Niraparib, Free Base

Soluble in DMSO. Niraparib, also known as MK-4827, is a poly(ADP-ribose)polymerase (PARP) inhibitor. Niraparib displayed excellent PARP 1 and 2 inhibition with IC50 values of 3.8 and 2.1 nM, respectively, and in a whole cell assay, it inhibited PARP activity with an IC50 of 4 nM, and inhibited proliferation of cancer cells with mutant BRCA-1 and BRCA-2, with IC50 values of 10-100 nM. Niraparib was well tolerated in vivo and showed antitumor activity as a single agent in a xenograft model of BRCA-1 deficient cancer.

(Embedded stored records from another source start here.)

(** C1 (amended): whichever pump completes first, the session runs the same
    single cleanup, [remove_connection user_id]; it deletes the user's
    registry entry and leaves the room index unchanged. *)
Theorem session_teardown_unregisters_only (s : Manager) (user_id : Uuid)
    (first_done : PumpExit) :
  conn_lock s = Unlocked ->
  session_teardown user_id first_done s = remove_connection user_id s /\
  connections (final_state (session_teardown user_id first_done s))
    = delete user_id (connections s) /\
  chat_participants (final_state (session_teardown user_id first_done s))
    = chat_participants s.
Proof.
  intros Hc.
  assert (Ht : session_teardown user_id first_done s = remove_connection user_id s)
    by (by destruct first_done).
  rewrite Ht, remove_connection_run, Hc. done.
Qed.

Lemma session_teardown_unregisters_only_witness :
  conn_lock room_of_two = Unlocked /\
  chat_participants (final_state (session_teardown 1%Z SenderTaskDone room_of_two))
  = chat_participants room_of_two.
Proof.
  split; [reflexivity|].
  apply (session_teardown_unregisters_only room_of_two 1%Z SenderTaskDone eq_refl).
Defined.

(** C6 (code bug): [remove_connection] keeps its write guard across
    [broadcast_to_all], which waits for a read guard of the same tokio
    [RwLock]: on a fresh manager, unregistering the absent user 1 never
    returns and leaves the registry write-locked, so a later
    [get_online_users] never returns either.  [add_connection] has the same
    defect. *)
Theorem remove_connection_never_returns :
  remove_connection 1%Z new_manager = Blocked (mkManager ∅ Writer ∅ Unlocked []) /\
  (remove_connection 1%Z ;; get_online_users) new_manager
    = Blocked (mkManager ∅ Writer ∅ Unlocked []) /\
  (add_connection 1%Z 11%Z ;; get_online_users) new_manager
    = Blocked (mkManager {[1%Z := 11%Z]} Writer ∅ Unlocked []).
Proof. split; [|split]; vm_compute; reflexivity. Qed.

Jones P., et al. 'Discovery of 2-{4-[(3S)-piperidin-3-yl]phenyl}-2H-indazole-7-carboxamide (MK-4827): a novel oral poly(ADP-ribose)polymerase (PARP) inhibitor efficacious in BRCA-1 and -2 mutant tumors.' J. Med. Chem. 52: 7170-7185 (2009). Niraparib enhanced radiation-induced cytotoxicity in neuroblastoma cells. In vivo treatment with niraparib and radiation prolonged survival of mice in a murine xenograft model of metastatic neuroblastoma when compared to single modalities. Mueller S., et al. 'Poly (ADP-Ribose) polymerase inhibitor MK-4827 together with radiation as a novel therapy for metastatic neuroblastoma.' Anticancer Res. 33: 755-762 (2013). A phase 1 clinical trial demonstrated niraparib inhibited PARP more than 50% at doses greater than 80 mg/day and had antitumour activity at doses beyond 60 mg/day. Antitumour activity of niraparib was reported in BRCA1 or BRCA2 mutation carriers with ovarian cancer, breast cancer, and in patients with sporadic high-grade serous ovarian cancer, non-small-cell lung cancer, and prostate cancer. Sandhu S.K., et al. 'The poly(ADP-ribose) polymerase inhibitor niraparib (MK4827) in BRCA mutation carriers and patients with sporadic cancer: a phase 1 dose-escalation trial.' Lancet Oncol. 14: 882-892 (2013).